**DESCRIPTION OF THE TASK**
Find the word "literals" below. Copy each line that has it.

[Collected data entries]
Start of Block

(** * Storj configuration glue: miniogw.Config and overlay.Config

    A shallow embedding of [pkg/miniogw/config.go] and
    [pkg/overlay/config.go].  Go values are modelled as follows:

    - [int] is a 64-bit two's-complement integer, carried as a [Z] with
      the wrap-around written out ([GoInt]);
    - a call that returns [(x, err)] returns a [goresult];
    - a function body is a computation in a small trace/error monad
      ([Eff]): the trace lists the collaborator calls in program order,
      the outcome is a normal return, a returned error, or a run-time
      panic;
    - collaborators whose code lives in other packages are fields of a
      record of externals, so every statement holds for all of their
      behaviours unless an instance is named. *)

From Stdlib Require Import ZArith List String Ascii Bool Lia.
Import ListNotations.
Local Open Scope string_scope.
Local Open Scope list_scope.
Local Open Scope Z_scope.

(* ================================================================= *)
(** ** Go integers *)

Module GoInt.

(** Two's-complement reduction of [x] to a signed integer of [bits] bits. *)
Definition wrap (bits : Z) (x : Z) : Z :=
  let m := 2 ^ bits in
  let r := x mod m in
  if r <? 2 ^ (bits - 1) then r else r - m.

Definition in_range (bits : Z) (x : Z) : Prop :=
  - 2 ^ (bits - 1) <= x < 2 ^ (bits - 1).

(** Go's [int] on the 64-bit targets the gateway is built for. *)
Definition int_bits : Z := 64.

Definition int (x : Z) : Z := wrap int_bits x.
Definition int16 (x : Z) : Z := wrap 16 x.
Definition int32 (x : Z) : Z := wrap 32 x.

(** [x * y] on [int]: the product wraps. *)
Definition mul (x y : Z) : Z := int (x * y).

(** [x % y] on [int]: truncated remainder (sign of the dividend); a zero
    divisor is a run-time panic, rendered as [None]. *)
Definition rem (x y : Z) : option Z :=
  if y =? 0 then None else Some (Z.rem x y).

End GoInt.

(* ================================================================= *)
(** ** Go strings (byte strings) *)

Module GoStrings.

Fixpoint explode (s : string) : list string :=
  match s with
  | EmptyString => []
  | String c s' => String c EmptyString :: explode s'
  end.

Fixpoint rev_string (acc s : string) : string :=
  match s with
  | EmptyString => acc
  | String c s' => rev_string (String c acc) s'
  end.

(** Scan [s] from the left.  [skip] counts the bytes of a separator
    occurrence still to be dropped, [cur] is the reversed piece being
    collected, [n] the number of further cuts allowed ([None]: no limit). *)
Fixpoint split_scan (sep : string) (n : option nat) (skip : nat)
  (cur : string) (s : string) : list string :=
  match s with
  | EmptyString => [rev_string EmptyString cur]
  | String c s' =>
      match skip with
      | S k => split_scan sep n k cur s'
      | O =>
          let cut_allowed :=
            match n with Some O => false | _ => true end in
          if cut_allowed && prefix sep s then
            rev_string EmptyString cur
              :: split_scan sep (option_map Nat.pred n)
                   (String.length sep - 1) EmptyString s'
          else split_scan sep n O (String c cur) s'
      end
  end.

(** [strings.Split(s, sep)].  With an empty separator Go cuts after every
    UTF-8 sequence; the model cuts after every byte, which is the same on
    ASCII input. *)
Definition Split (s sep : string) : list string :=
  match sep with
  | EmptyString => explode s
  | _ => split_scan sep None O EmptyString s
  end.

(** [strings.SplitN(s, sep, n)] for [n > 0] and a non-empty separator:
    at most [n] pieces, the last one being the unsplit remainder. *)
Definition SplitN (s sep : string) (n : nat) : list string :=
  match n with
  | O => []
  | S k => split_scan sep (Some k) O EmptyString s
  end.


End GoStrings.

(* ================================================================= *)
(** ** Calls that return [(value, error)], and the effect monad *)

Inductive goresult (E A : Type) : Type :=
| Ok (a : A)
| Failed (e : E).
Arguments Ok {E A} a.
Arguments Failed {E A} e.

Module Eff.

Inductive outcome (E A : Type) : Type :=
| Ret (a : A)          (* the function returned normally, error nil *)
| Fail (e : E)         (* the function returned the error [e] *)
| Panic.               (* a run-time panic unwound the function *)
Arguments Ret {E A} a.
Arguments Fail {E A} e.
Arguments Panic {E A}.

(** A computation: the calls it made, in order, and how it ended. *)
Definition M (Ev E A : Type) : Type := (list Ev * outcome E A)%type.

Definition ret {Ev E A} (a : A) : M Ev E A := ([], Ret a).
Definition fail {Ev E A} (e : E) : M Ev E A := ([], Fail e).
Definition panic {Ev E A} : M Ev E A := ([], Panic).

Definition bind {Ev E A B} (m : M Ev E A) (k : A -> M Ev E B) : M Ev E B :=
  match m with
  | (t, Ret a) => let (t', r) := k a in (t ++ t', r)
  | (t, Fail e) => (t, Fail e)
  | (t, Panic) => (t, Panic)
  end.

(** An infallible call: recorded in the trace, its value passed on. *)
Definition call {Ev E A} (ev : Ev) (a : A) : M Ev E A := ([ev], Ret a).

(** A fallible call followed by [if err != nil { return ..., wrap(err) }]. *)
Definition try {Ev E X A} (ev : Ev) (wrap : X -> E) (r : goresult X A)
  : M Ev E A :=
  match r with
  | Ok a => ([ev], Ret a)
  | Failed x => ([ev], Fail (wrap x))
  end.

Definition trace {Ev E A} (m : M Ev E A) : list Ev := fst m.
Definition result {Ev E A} (m : M Ev E A) : outcome E A := snd m.

Module Notations.
Notation "x <- c ;; k" := (bind c (fun x => k))
  (at level 61, c at next level, right associativity).
End Notations.

End Eff.

Import Eff.Notations.

(* ================================================================= *)
(** ** Struct tags and the literals they hold *)

Module GoStrconv.

Definition digit_of (c : ascii) : option Z :=
  let n := Z.of_nat (nat_of_ascii c) in
  if (48 <=? n) && (n <=? 57) then Some (n - 48)
  else if (97 <=? n) && (n <=? 102) then Some (n - 87)
  else if (65 <=? n) && (n <=? 70) then Some (n - 55)
  else None.

(** Digits of [s] in [base], most significant first, folded onto [acc]. *)
Fixpoint digits (base : Z) (acc : Z) (s : string) : option Z :=
  match s with
  | EmptyString => Some acc
  | String c s' =>
      match digit_of c with
      | Some d => if d <? base then digits base (acc * base + d) s' else None
      | None => None
      end
  end.

Definition unsigned (base : Z) (s : string) : option Z :=
  match s with
  | EmptyString => None
  | _ => digits base 0 s
  end.

(** Base detection of [strconv.ParseInt(s, 0, _)]: [0x] hexadecimal,
    [0b] binary, [0o] or a leading [0] octal, decimal otherwise.
    (Digit-separating underscores are not modelled.) *)
Definition magnitude (s : string) : option Z :=
  match s with
  | String "0" (String "x" r) | String "0" (String "X" r) => unsigned 16 r
  | String "0" (String "b" r) | String "0" (String "B" r) => unsigned 2 r
  | String "0" (String "o" r) | String "0" (String "O" r) => unsigned 8 r
  | String "0" EmptyString => Some 0
  | String "0" r => unsigned 8 r
  | _ => unsigned 10 s
  end.

Definition check_range (bits : Z) (v : Z) : option Z :=
  if (- 2 ^ (bits - 1) <=? v) && (v <? 2 ^ (bits - 1)) then Some v else None.

(** [strconv.ParseInt(s, 0, bits)]; [None] stands for a returned error. *)
Definition ParseInt (s : string) (bits : Z) : option Z :=
  match s with
  | String "-" r =>
      match magnitude r with Some v => check_range bits (- v) | None => None end
  | String "+" r =>
      match magnitude r with Some v => check_range bits v | None => None end
  | _ =>
      match magnitude s with Some v => check_range bits v | None => None end
  end.

End GoStrconv.

Module GoTime.

(** [time.Duration]: a count of nanoseconds in an [int64]. *)
Definition Duration : Type := Z.

Definition Nanosecond : Duration := 1.
Definition Microsecond : Duration := 1000 * Nanosecond.
Definition Millisecond : Duration := 1000 * Microsecond.
Definition Second : Duration := 1000 * Millisecond.
Definition Minute : Duration := 60 * Second.
Definition Hour : Duration := 60 * Minute.

Definition unit_of (u : string) : option Duration :=
  if String.eqb u "ns" then Some Nanosecond
  else if String.eqb u "us" then Some Microsecond
  else if String.eqb u "ms" then Some Millisecond
  else if String.eqb u "s" then Some Second
  else if String.eqb u "m" then Some Minute
  else if String.eqb u "h" then Some Hour
  else None.

Definition is_digit (c : ascii) : bool :=
  let n := Z.of_nat (nat_of_ascii c) in (48 <=? n) && (n <=? 57).

(** One pass over a duration literal made of [<digits><unit>] groups.
    [num] is the number being read ([None] before its first digit),
    [unit] the reversed unit being read, [total] the sum so far. *)
Fixpoint groups (total : Z) (num : option Z) (unit : string) (s : string)
  : option Z :=
  let close :=
    match num, unit_of (GoStrings.rev_string EmptyString unit) with
    | Some v, Some u => Some (total + v * u)
    | _, _ => None
    end in
  match s with
  | EmptyString => close
  | String c s' =>
      if is_digit c then
        let d := Z.of_nat (nat_of_ascii c) - 48 in
        match unit with
        | EmptyString =>
            groups total (Some (match num with Some v => v * 10 + d | None => d end))
              EmptyString s'
        | _ =>
            match close with
            | Some t => groups t (Some d) EmptyString s'
            | None => None
            end
        end
      else
        match num with
        | Some _ => groups total num (String c unit) s'
        | None => None
        end
  end.

(** [time.ParseDuration] on unsigned literals without a fraction, such as
    ["1s"] or ["1h30m"], and on ["0"]; [None] stands for a returned error
    (and for the signed and fractional forms, which the tags do not use). *)
Definition ParseDuration (s : string) : option Duration :=
  if String.eqb s "0" then Some 0
  else
    match groups 0 None EmptyString s with
    | Some v => GoStrconv.check_range 64 v
    | None => None
    end.

End GoTime.

Module Tags.

(** A struct field as declared: its name and its [help] and [default]
    tags.  A field without a [default] tag starts at its zero value. *)
Record field : Type := mkField {
  fname : string;
  help : string;
  default : option string
}.

Fixpoint lookup (fs : list field) (n : string) : option field :=
  match fs with
  | [] => None
  | f :: fs' => if String.eqb (fname f) n then Some f else lookup fs' n
  end.

Definition default_string (fs : list field) (n : string) : option string :=
  match lookup fs n with
  | Some f => Some (match default f with Some d => d | None => "" end)
  | None => None
  end.

Definition default_int (bits : Z) (fs : list field) (n : string) : option Z :=
  match lookup fs n with
  | Some f =>
      match default f with
      | Some d => GoStrconv.ParseInt d bits
      | None => Some 0
      end
  | None => None
  end.

Definition default_duration (fs : list field) (n : string)
  : option GoTime.Duration :=
  match lookup fs n with
  | Some f =>
      match default f with
      | Some d => GoTime.ParseDuration d
      | None => Some 0
      end
  | None => None
  end.

(** A [float64] is carried as its IEEE-754 bit pattern; the code below
    only copies such values.  The one literal the tags use is ["0"]. *)
Definition float64 : Type := Z.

End of Block

**ANSWER**
(** ** Struct tags and the literals they hold *)
(** [time.ParseDuration] on unsigned literals without a fraction, such as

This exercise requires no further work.